ARIA/AG TPAC joint meeting – 14 November 2025

Meeting minutes

*Introductions*

<chrisp> +present

Daniel: https://w3.org/2025/talks/accessibility-testing/

Slideset: https://www.w3.org/2025/Talks/TPAC/accessibility-testing/Overview.html

Daniel: Here today to discuss some of the challenges we're facing with the various testing initiatives we have. Currently split across various working groups, which poses challenges. How we solve this is worth discussing.

Identified challenges: duplication of effort; how can we leverage the expertise of the different groups doing similar things

How to test conformance

Fragmentation: different test cases spread around different places, different testing groups that have difficulty when it comes to reviewing work and making sure their voice is heard when crafting the requirements

Some degree of difficulty with people not participating in the working groups figuring out how to participate; e.g. which group should they participate in

Overall goal: test conformance. We're here to make sure it's possible to test conformance with WCAG, ARIA, accessibility API mappings. Ultimate goal should be that we can ensure conformance with various specs.

Can be done multiple ways

First: what's computed by the browser

Second: how this computation is communicated to accessibility platforms which are running on the different operating systems and the communication after that to the assistive tech (AT). Making sure there is at least some similarity in this communication on different operating systems, scenarios, etc.

Third and final: making sure AT is actually rendering something that makes sense from both an author's perspective and a computations perspective. If there is a button that says hello, there should be a way for the AT to render that correctly.

Testing the browser accessibility: this is done using WPT. There's an accessibility investigation area within Interop. Testing computation, but also accessibility API mappings. AAM testing is currently focused on Linux, but aim is to extend to other platforms.

Accessibility support definition: talking about ??, solution shouldn't cost more for a disabled person than a non-disabled person

??2

<spectranaut_> From the slides: Definition of accessibility supported starts with: supported by users' assistive technologies as well as the accessibility features in browsers and other user agents

To test accessibility support, there are several ACTs.

PowerMapper's accessibility project.

mark: Been doing AT tests since around about 2012-2013. About the time ARIA 1 became rec.

Started conformance checker for WCAG among other things. Reason we started testing is that we were basing results on WCAG failures and sufficient techinques. Custome rfeedback was that some failures weren't failing, some things that apparently worked didn't work. need to find out what's really accessibility supported.

Wasn't really any information in 2012. Some sufficient techniques had some data, but not many.
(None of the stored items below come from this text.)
(* ===== verification/IPAlloc.v ===== *)
(** * Overlay addresses of peers

    [management/server/types/network.go]: the addresses a peer can get in the
    IPv4 and the IPv6 range of an account, and the loops of [account.go] that
    give every peer of an account a new one.

    The random numbers are arguments: [rnd i n] is the [i]-th number drawn
    below [n] ([util.RandIntn]), and the bytes of [rand.Read] are a list. *)
From S2P Require Import Prelude NetIP Bytes.
Open Scope Z_scope.

Inductive AllocError := ErrInvalidSubnet | ErrOutOfIPs | ErrExhausted.

(** ** IPv4 *)

Definition validateIPv4Prefix (prefix : Prefix) : bool :=
  negb (negb (prefix_IsValid prefix) || negb (Is4 (prefix_Addr prefix)) || (prefix_Bits prefix <? 1) ||
        (31 <=? prefix_Bits prefix)).

Definition baseIP (prefix : Prefix) : Z := addr_val (prefix_Addr (prefix_Masked prefix)).
Definition totalIPs (prefix : Prefix) : Z := uint 32 (2 ^ (32 - prefix_Bits prefix)).

(** The network and the broadcast address are reserved. *)
Definition taken_set (prefix : Prefix) (takenIps : list Addr) : gset Z :=
  foldl (λ taken ip, match ip with AddrV4 v => {[v]} ∪ taken | _ => taken end)
    {[baseIP prefix; uint 32 (baseIP prefix + totalIPs prefix - 1)]} takenIps.

(** The attempts at random offsets. *)
Fixpoint try_random (rnd : nat → Z → Z) (prefix : Prefix) (taken : gset Z) (attempts i : nat) : option Z :=
  match attempts with
  | O => None
  | S attempts' =>
      let offset := uint 32 (rnd i (totalIPs prefix - 2)) + 1 in
      let candidate := uint 32 (baseIP prefix + offset) in
      if negb (bool_decide (candidate ∈ taken)) then Some candidate
      else try_random rnd prefix taken attempts' (S i)
  end.

(** The scan from the offset on, over the given number of addresses. *)
Fixpoint try_each (prefix : Prefix) (taken : gset Z) (count : nat) (offset : Z) : option Z :=
  match count with
  | O => None
  | S count' =>
      let candidate := uint 32 (baseIP prefix + offset) in
      if negb (bool_decide (candidate ∈ taken)) then Some candidate
      else try_each prefix taken count' (offset + 1)
  end.

Definition AllocatePeerIP (rnd : nat → Z → Z) (prefix : Prefix) (takenIps : list Addr) : AllocError + Addr :=
  if negb (validateIPv4Prefix prefix) then inl ErrInvalidSubnet
  else
    let taken := taken_set prefix takenIps in
    let maxAttempts := Z.quot (totalIPs prefix - Z.of_nat (size taken)) 100 in
    match try_random rnd prefix taken (Z.to_nat maxAttempts) 0 with
    | Some candidate => inr (AddrV4 candidate)
    | None =>
        match try_each prefix taken (Z.to_nat (totalIPs prefix - 2)) 1 with
        | Some candidate => inr (AddrV4 candidate)
        | None => inl ErrOutOfIPs
        end
    end.
(* ===== verification/IPAlloc6.v ===== *)
(** * IPv6 overlay addresses

    The IPv6 half of [management/server/types/network.go], on bytes, and the
    assignment of [account.go]. *)
From S2P Require Import Prelude NetIP Bytes IPAlloc.
Open Scope Z_scope.

(** [Addr.As16]: an IPv4 address in its mapped form, zeroes for no address. *)
Definition As16 (a : Addr) : list Z :=
  match a with
  | AddrInvalid => replicate 16 0
  | AddrV4 v => replicate 10 0 ++ [255; 255] ++ be_bytes 4 v
  | AddrV6 v _ => be_bytes 16 v
  end.

Definition IPv6SubnetSize : Z := 64.

(** [rnd] are the seven bytes of [rand.Read]. *)
Definition AllocateIPv6Subnet (rnd : list Z) : Prefix :=
  PrefixFrom (AddrFrom16 (0xfd :: rnd ++ replicate 8 0)) IPv6SubnetSize.

(** The host part, its bits before the prefix length cleared. *)
Definition host_slice (ip : list Z) (prefixLen : Z) : list Z :=
  let hostSlice := drop (Z.to_nat (Z.quot prefixLen 8)) ip in
  let partialBits := Z.rem prefixLen 8 in
  if 0 <? partialBits then
    match hostSlice with
    | b :: rest => Z.land b (Z.shiftr 255 partialBits) :: rest
    | [] => []
    end
  else hostSlice.

Definition ones_mask (n : nat) (partialBits : Z) : list Z :=
  let onesMask := replicate n 255 in
  if 0 <? partialBits then <[0%nat := Z.shiftr 255 partialBits]> onesMask else onesMask.

Definition isHostAllZeroOrOnes (ip : list Z) (prefixLen : Z) : bool :=
  let hostSlice := host_slice ip prefixLen in
  if negb (existsb (λ v, negb (v =? 0)) hostSlice) then true
  else bool_decide (hostSlice = ones_mask (length hostSlice) (Z.rem prefixLen 8)).

(** The address bytes with the host part taken from [rnd]. *)
Definition mix_host (ip rnd : list Z) (ones : Z) : list Z :=
  let firstHostByte := Z.to_nat (Z.quot ones 8) in
  let partialBits := Z.rem ones 8 in
  if 0 <? partialBits then
    let hostMask := Z.shiftr 255 partialBits in
    let ip := <[firstHostByte := Z.lor (Z.land (nth firstHostByte ip 0) (Z.lxor 255 hostMask))
                                       (Z.land (nth firstHostByte rnd 0) hostMask)]> ip in
    take (S firstHostByte) ip ++ drop (S firstHostByte) rnd
  else take firstHostByte ip ++ drop firstHostByte rnd.

(** The first host address instead of a reserved one. *)
Definition random_host (rnd : list Z) (prefix : Prefix) : list Z :=
  let ip := mix_host (As16 (prefix_Addr prefix)) rnd (prefix_Bits prefix) in
  if isHostAllZeroOrOnes ip (prefix_Bits prefix)
  then alter (λ b, Z.lor b 1) 15%nat (As16 (prefix_Addr (prefix_Masked prefix)))
  else ip.

(** [rnd] are the sixteen bytes of the random array. *)
Definition AllocateRandomPeerIPv6 (rnd : list Z) (prefix : Prefix) : AllocError + Addr :=
  let ones := prefix_Bits prefix in
  if (ones =? 0) || (126 <? ones) || negb (Is6 (prefix_Addr prefix)) then inl ErrInvalidSubnet
  else inr (Unmap (AddrFrom16 (random_host rnd prefix))).

(** ** Assignment *)

(** [allocateIPv6WithRetry]: ten attempts; [rnds] has the bytes of each. *)
Fixpoint retry (rnds : nat → list Z) (prefix : Prefix) (taken : gset Addr) (attempts i : nat)
    : AllocError + Addr * gset Addr :=
  match attempts with
  | O => inl ErrExhausted
  | S attempts' =>
      match AllocateRandomPeerIPv6 (rnds i) prefix with
      | inl err => inl err
      | inr newIP =>
          if negb (bool_decide (newIP ∈ taken)) then inr (newIP, {[newIP]} ∪ taken)
          else retry rnds prefix taken attempts' (S i)
      end
  end.

Definition allocateIPv6WithRetry (rnds : nat → list Z) (prefix : Prefix) (taken : gset Addr)
    : AllocError + Addr * gset Addr := retry rnds prefix taken 10 0.

(** [net.IPNet.Contains] of an address as a slice of bytes. *)
Definition IPNet_Contains (n : Prefix) (a : Addr) : bool := prefix_Contains n (Unmap (withoutZone a)).

(** Whether a peer keeps its address: it is allowed one and has one of the
    range. *)
Definition keeps_v6 (netV6 : Prefix) (allowed : gset string) (p : AccountPeer) : bool :=
  bool_decide (ap_ID p ∈ allowed) && IsValid (ap_IPv6 p) && IPNet_Contains netV6 (ap_IPv6 p).

Definition takenV6 (netV6 : Prefix) (allowed : gset string) (peers : list AccountPeer) : gset Addr :=
  list_to_set (ap_IPv6 <$> filter (λ p, keeps_v6 netV6 allowed p = true) peers).

Fixpoint assign_v6 (rnds : nat → nat → list Z) (netV6 v6Prefix : Prefix) (allowed : gset string) (taken : gset Addr)
    (peers : list AccountPeer) (i : nat) : AllocError + list AccountPeer :=
  match peers with
  | [] => inr []
  | peer :: peers' =>
      let next peer' taken :=
        match assign_v6 rnds netV6 v6Prefix allowed taken peers' (S i) with
        | inl err => inl err
        | inr rest => inr (peer' :: rest)
        end in
      if negb (bool_decide (ap_ID peer ∈ allowed)) then next (with_IPv6 peer AddrInvalid) taken
      else if negb (IsValid (ap_IPv6 peer)) || negb (IPNet_Contains netV6 (ap_IPv6 peer)) then
        match allocateIPv6WithRetry (rnds i) v6Prefix taken with
        | inl err => inl err
        | inr (newIP, taken) => next (with_IPv6 peer newIP) taken
        end
      else next peer taken
  end.

Definition assignPeerIPv6Addresses (rnds : nat → nat → list Z) (netV6 v6Prefix : Prefix) (allowed : gset string)
    (peers : list AccountPeer) : AllocError + list AccountPeer :=
  assign_v6 rnds netV6 v6Prefix allowed (takenV6 netV6 allowed peers) peers 0.

(** ** Values of byte strings *)

Lemma be_value_app l1 l2 : be_value (l1 ++ l2) = be_value l1 * 256 ^ Z.of_nat (length l2) + be_value l2.
Proof.
  induction l2 as [|b l2 IH] using rev_ind.
  { rewrite app_nil_r. cbn [length]. change (be_value []) with 0. rewrite Z.pow_0_r. lia. }
  rewrite (assoc_L (++)), !be_value_snoc, IH, length_app, Nat2Z.inj_add, Z.pow_add_r by lia. simpl (Z.of_nat (length [b])).
  rewrite Z.pow_1_r. ring.
Qed.

Lemma be_value_single b : be_value [b] = b.
Proof. reflexivity. Qed.

Lemma be_value_cons b l : be_value (b :: l) = b * 256 ^ Z.of_nat (length l) + be_value l.
Proof. apply (be_value_app [b] l). Qed.

Lemma be_value_range l : bytes l → 0 <= be_value l < 256 ^ Z.of_nat (length l).
Proof. apply be_val_range. lia. Qed.
(* ===== verification/RouteSelectorFacts.v ===== *)
(** * Facts on route selection

    At most one exit node, what an update leaves alone, when IPv6 pairs follow
    their IPv4 node, and where the code falls short of its comments. *)
From S2P Require Import Prelude GoStrings NetIP Bytes Order NetParse NmData RouteSelector.
Open Scope Z_scope.

(** ** Sets *)

Lemma select_each_eq l rs :
  select_each l rs = {| deselectedRoutes := deselectedRoutes rs ∖ list_to_set l;
                        selectedRoutes := list_to_set l ∪ selectedRoutes rs; deselectAll := deselectAll rs |}.
Proof.
  unfold select_each. revert rs. induction l as [|r l IH]; intros [d s a]; simpl; [f_equal; set_solver|].
  rewrite IH. simpl. f_equal; set_solver.
Qed.

Lemma deselect_each_eq l rs :
  deselect_each l rs = {| deselectedRoutes := list_to_set l ∪ deselectedRoutes rs;
                          selectedRoutes := selectedRoutes rs ∖ list_to_set l; deselectAll := deselectAll rs |}.
Proof.
  unfold deselect_each. revert rs. induction l as [|r l IH]; intros [d s a]; simpl; [f_equal; set_solver|].
  rewrite IH. simpl. f_equal; set_solver.
Qed.

(** A route is not selected and deselected at once. *)
Definition consistent (rs : RouteSelector) : Prop := selectedRoutes rs ## deselectedRoutes rs.

Lemma SyncPaired_consistent base paired rs : consistent rs → consistent (SyncPairedSelection base paired rs).
Proof.
  unfold consistent, SyncPairedSelection. destruct (deselectAll rs); [done|]. simpl.
  destruct (bool_decide _), (bool_decide _); simpl; set_solver.
Qed.

Lemma SetExclusive_consistent p ids rs : consistent rs → consistent (SetExclusiveExitNode p ids rs).
Proof.
  unfold consistent, SetExclusiveExitNode. destruct (deselectAll rs); [done|].
  destruct (negb _); rewrite ?select_each_eq, deselect_each_eq; cbn [selectedRoutes deselectedRoutes]; set_solver.
Qed.

Lemma SelectRoutes_consistent routes b all rs : consistent rs → consistent (SelectRoutes routes b all rs).1.
Proof.
  unfold consistent, SelectRoutes. destruct (_ && _); [done|]. rewrite select_each_eq. destruct (_ || _); simpl; set_solver.
Qed.

Lemma DeselectRoutes_consistent routes all rs : consistent rs → consistent (DeselectRoutes routes all rs).1.
Proof.
  unfold consistent, DeselectRoutes. destruct (deselectAll rs); [done|]. rewrite deselect_each_eq. simpl. set_solver.
Qed.

(** ** The mirror of the IPv6 pairs *)

(** The pair has the explicit state of its base. *)
Definition follows (rs : RouteSelector) (base paired : string) : Prop :=
  (paired ∈ selectedRoutes rs ↔ base ∈ selectedRoutes rs) ∧
  (paired ∈ deselectedRoutes rs ↔ base ∈ deselectedRoutes rs).

(** The same explicit state. *)
Definition same_at (rs rs' : RouteSelector) (n : string) : Prop :=
  (n ∈ selectedRoutes rs' ↔ n ∈ selectedRoutes rs) ∧ (n ∈ deselectedRoutes rs' ↔ n ∈ deselectedRoutes rs).

Lemma same_at_trans rs1 rs2 rs3 n : same_at rs1 rs2 n → same_at rs2 rs3 n → same_at rs1 rs3 n.
Proof. intros [H1 H2] [H3 H4]. split; [by rewrite H3|by rewrite H4]. Qed.

Lemma SyncPaired_other base paired rs n : n ≠ paired → same_at rs (SyncPairedSelection base paired rs) n.
Proof.
  unfold same_at, SyncPairedSelection. intros Hn. destruct (deselectAll rs); [done|]. simpl.
  destruct (bool_decide _), (bool_decide _); simpl; set_solver.
Qed.

Lemma SyncPaired_follows base paired rs :
  consistent rs → deselectAll rs = false → base ≠ paired → follows (SyncPairedSelection base paired rs) base paired.
Proof.
  unfold consistent, follows, SyncPairedSelection. intros Hc -> Hn. simpl.
  destruct (bool_decide _) eqn:E1, (bool_decide (base ∈ deselectedRoutes rs)) eqn:E2; simpl; bools; set_solver.
Qed.

Lemma SyncPaired_all base paired rs : deselectAll (SyncPairedSelection base paired rs) = deselectAll rs.
Proof. unfold SyncPairedSelection. by destruct (deselectAll rs) eqn:E. Qed.

Lemma V6ExitMergeSet_spec m v6 :
  v6 ∈ V6ExitMergeSet m →
  HasSuffix v6 V6ExitSuffix = true ∧ (∃ rt, m !! v6 = Some rt ∧ first_network IsV6DefaultRoute rt = true) ∧
  ∃ rt, m !! TrimSuffix v6 V6ExitSuffix = Some rt ∧ first_network IsV4DefaultRoute rt = true.
Proof.
  unfold V6ExitMergeSet. intros (rt & [E H]%map_lookup_filter_Some)%elem_of_dom. simpl in H. rewrite !andb_true_iff in H.
  destruct H as [[H6 Hs] Hb]. destruct (m !! TrimSuffix v6 V6ExitSuffix) as [b|]; [|done].
  split_and!; [done|by exists rt|by exists b].
Qed.

Lemma default_families rt : first_network IsV4DefaultRoute rt = true → first_network IsV6DefaultRoute rt = true → False.
Proof. destruct rt as [|r rt]; [done|]. simpl. intros H4%bool_decide_eq_true H6%bool_decide_eq_true. by rewrite H4 in H6. Qed.
(* ===== verification/DnsChain.v ===== *)
(** * The DNS handler chain of the client

    [client/internal/dns/handler_chain.go]: handlers registered for patterns
    with priorities, and the dispatch of a query along them.

    Messages and records are those of the DNS library; what the code takes
    from that library is the class [MiekgDns].  A handler is what the chain
    sees of it: whether it matches subdomains, and the messages it writes. *)
From stdpp Require Import sorting.
From S2P Require Import Prelude GoStrings Order.
Open Scope Z_scope.

(** ** Messages *)

Record Question := { q_Name : string; q_Qtype : Z; q_Qclass : Z }.

#[global] Instance Question_eq_dec : EqDecision Question.
Proof. solve_decision. Defined.
#[global] Instance Question_countable : Countable Question.
Proof.
  refine (inj_countable' (λ q, (q_Name q, q_Qtype q, q_Qclass q))
    (λ '(n, t, c), {| q_Name := n; q_Qtype := t; q_Qclass := c |}) _). by intros [].
Defined.

Inductive RData := RD_A (ip : list Z) | RD_AAAA (ip : list Z) | RD_CNAME (target : string) | RD_Other (data : string).

Record RR := { rr_Name : string; rr_Rrtype : Z; rr_Class : Z; rr_Ttl : Z; rr_Rdlength : Z; rr_Data : RData }.

Record Msg := {
  m_Id : Z;
  m_Zero : bool;
  m_Truncated : bool;
  m_Authoritative : bool;
  m_RecursionAvailable : bool;
  m_Rcode : Z;
  m_Question : list Question;
  m_Answer : list RR;
}.

#[global] Instance RData_eq_dec : EqDecision RData.
Proof. solve_decision. Defined.
#[global] Instance RR_eq_dec : EqDecision RR.
Proof. solve_decision. Defined.
#[global] Instance Msg_eq_dec : EqDecision Msg.
Proof. solve_decision. Defined.

Definition RcodeSuccess : Z := 0.
Definition RcodeServerFailure : Z := 2.
Definition RcodeNameError : Z := 3.
Definition RcodeNotImplemented : Z := 4.
Definition RcodeRefused : Z := 5.

(** [NewRR] returns an error, a record, or neither for a text without one. *)
Inductive NewRRResult := RRError | RRNone | RROk (rr : RR).

(** The DNS library: [Fqdn], the text of a record type, the parser of records
    in zone-file form, and the replies to a request. *)
Class MiekgDns := {
  Fqdn : string → string;
  TypeString : Z → string;
  NewRR : string → NewRRResult;
  SetReply : Msg → Msg;
  SetRcode : Msg → Z → Msg;
}.

(** A reply has the code it was made with and none of the reserved bits. *)
Class MiekgDnsSpec (D : MiekgDns) : Prop := {
  SetReply_zero r : m_Zero (SetReply r) = false;
  SetRcode_zero r rc : m_Zero (SetRcode r rc) = false;
  SetRcode_rcode r rc : m_Rcode (SetRcode r rc) = rc;
}.

(** ** Handlers *)

(** The [SubdomainMatcher] interface is optional. *)
Record Handler := { h_Name : string; h_SubdomainMatcher : option bool }.

Record HandlerEntry := {
  e_Handler : Handler;
  e_Priority : Z;
  e_Pattern : string;
  e_OrigPattern : string;
  e_IsWildcard : bool;
  e_MatchSubdomains : bool;
}.

#[global] Instance Handler_eq_dec : EqDecision Handler.
Proof. solve_decision. Defined.
#[global] Instance HandlerEntry_eq_dec : EqDecision HandlerEntry.
Proof. solve_decision. Defined.

Definition PriorityMgmtCache : Z := 150.
Definition PriorityDNSRoute : Z := 100.
Definition PriorityLocal : Z := 75.
Definition PriorityUpstream : Z := 50.
Definition PriorityDefault : Z := 1.
Definition PriorityFallback : Z := -100.

Notation HandlerChain := (list HandlerEntry).
(* ===== verification/DnsLocalFacts.v ===== *)
(** * Facts on the local DNS resolver *)
From S2P Require Import Prelude GoStrings NetIP Bytes Order DnsChain DnsLocal.
Open Scope Z_scope.

Section Facts.
Context {D : MiekgDns}.
Implicit Types d : Resolver.

(** ** What is registered *)

(** The record a configured one is stored as. *)
Definition stored (s : SimpleRecord) : option RR :=
  match NewRR (sr_String s) with RROk rr => Some (with_rdlength rr (sr_Len s)) | _ => None end.

Definition all_records (customZones : list CustomZone) : list RR := omap stored (customZones ≫= z_Records).

(** The stored records of a question, in the order of the configuration. *)
Definition registered (customZones : list CustomZone) (q : Question) : list RR :=
  filter (λ rr, rr_question rr = q) (all_records customZones).

(** No record text is empty for the parser. *)
Definition parseable (s : SimpleRecord) : Prop := NewRR (sr_String s) ≠ RRNone.

(** The records are those of the list, by question. *)
Record holds (l : list RR) d : Prop := {
  ho_records q : records d !! q = match filter (λ rr, rr_question rr = q) l with [] => None | rs => Some rs end;
  ho_domains n : n ∈ domains d ↔ ∃ rr, rr ∈ l ∧ q_Name (rr_question rr) = n;
}.

Lemma store_holds l rr d : holds l d → holds (l ++ [rr]) (store_record rr d).
Proof.
  intros [Hr Hd]. split.
  - intros q. cbn [store_record records]. rewrite filter_app, filter_cons, filter_nil. destruct (decide (rr_question rr = q)) as [<-|Hne].
    + rewrite lookup_insert_eq, Hr. by destruct (filter _ l).
    + by rewrite lookup_insert_ne, app_nil_r.
  - intros n. cbn [store_record domains]. rewrite elem_of_union, elem_of_singleton, Hd. split.
    + intros [->|(x & Hx & E)]; [exists rr|exists x]; (split; [apply elem_of_app|done]); [right; by left|by left].
    + intros (x & [Hx| ->%list_elem_of_singleton]%elem_of_app & E); [right; by exists x|by left].
Qed.

Lemma register_stored rec d :
  parseable rec →
  fst <$> registerRecord rec d = Some (match stored rec with Some rr => store_record rr d | None => d end).
Proof. unfold parseable, registerRecord, stored. by destruct (NewRR (sr_String rec)). Qed.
Needed to start testing stuff.

Tested screen readers at the time with various browsers.

Been doing that every year for about 14 years.

Kind auseful because worst thing you can do in a conformance checker is say something doesn't coform, then tell user to do something that's conforming but doesn't work.

Most of the tests are about labelling things, about 50%

Just under 20000 test results. All been done manually.

Daniel: Some of this data that PowerMapper contributed is being used in the AGWG conformance testing project. Task force is in charge of writing ACT rules format, which defines how a test rule looks like and what the components of the rule and how it needs ot be written.

Applicability: defines the scope, sets out where something should be tested (under which circumstances)

Expectations: complements; defines common conventions around testing scenario so that it's clear what we're testing, but also what common conventions supposed to be around testing scenario

Test cases section: most relevant; pieces of code to evaluate around test applicability. Passed, failed, applicable test cases so you can evaluate by yourself and then decide whether your outcome is same as that specified by rules

Lately we've been having more and more test implementers.

Consistent rules: if you fail taht something that shouldn't be failing, that's a problem.

We should be able to identify whether something passes or fails, and if you don't ge tthis right, it's a consistency issue.

Coming back to further efforts around testing accessibility support:

Getting beyond labels and names, potential way to automtae screen reader and accessibility testing, a couple of projects related to ARIA WG mostly

One of these is ARIA-AT project which Matt_King and others are involved in: provide a number of test plans and test cases, run three screen readers, provide results based on test plans.

The AT runs the tests, the framework grabs the outcome from the AT.

Second: Accessibility Compat Data project that Lola is running. Basically trying to address AT testing from a more holistic approach, getting data from several places including WPT test results as well as ARIA-AT and potentially others, and providing that data in a machine readable format that can then be used in developer resources such as MDN

Open questions:

How can we make these projects work together? How can we connect the more and ensure everyone is aware what is going on without understanding all the details?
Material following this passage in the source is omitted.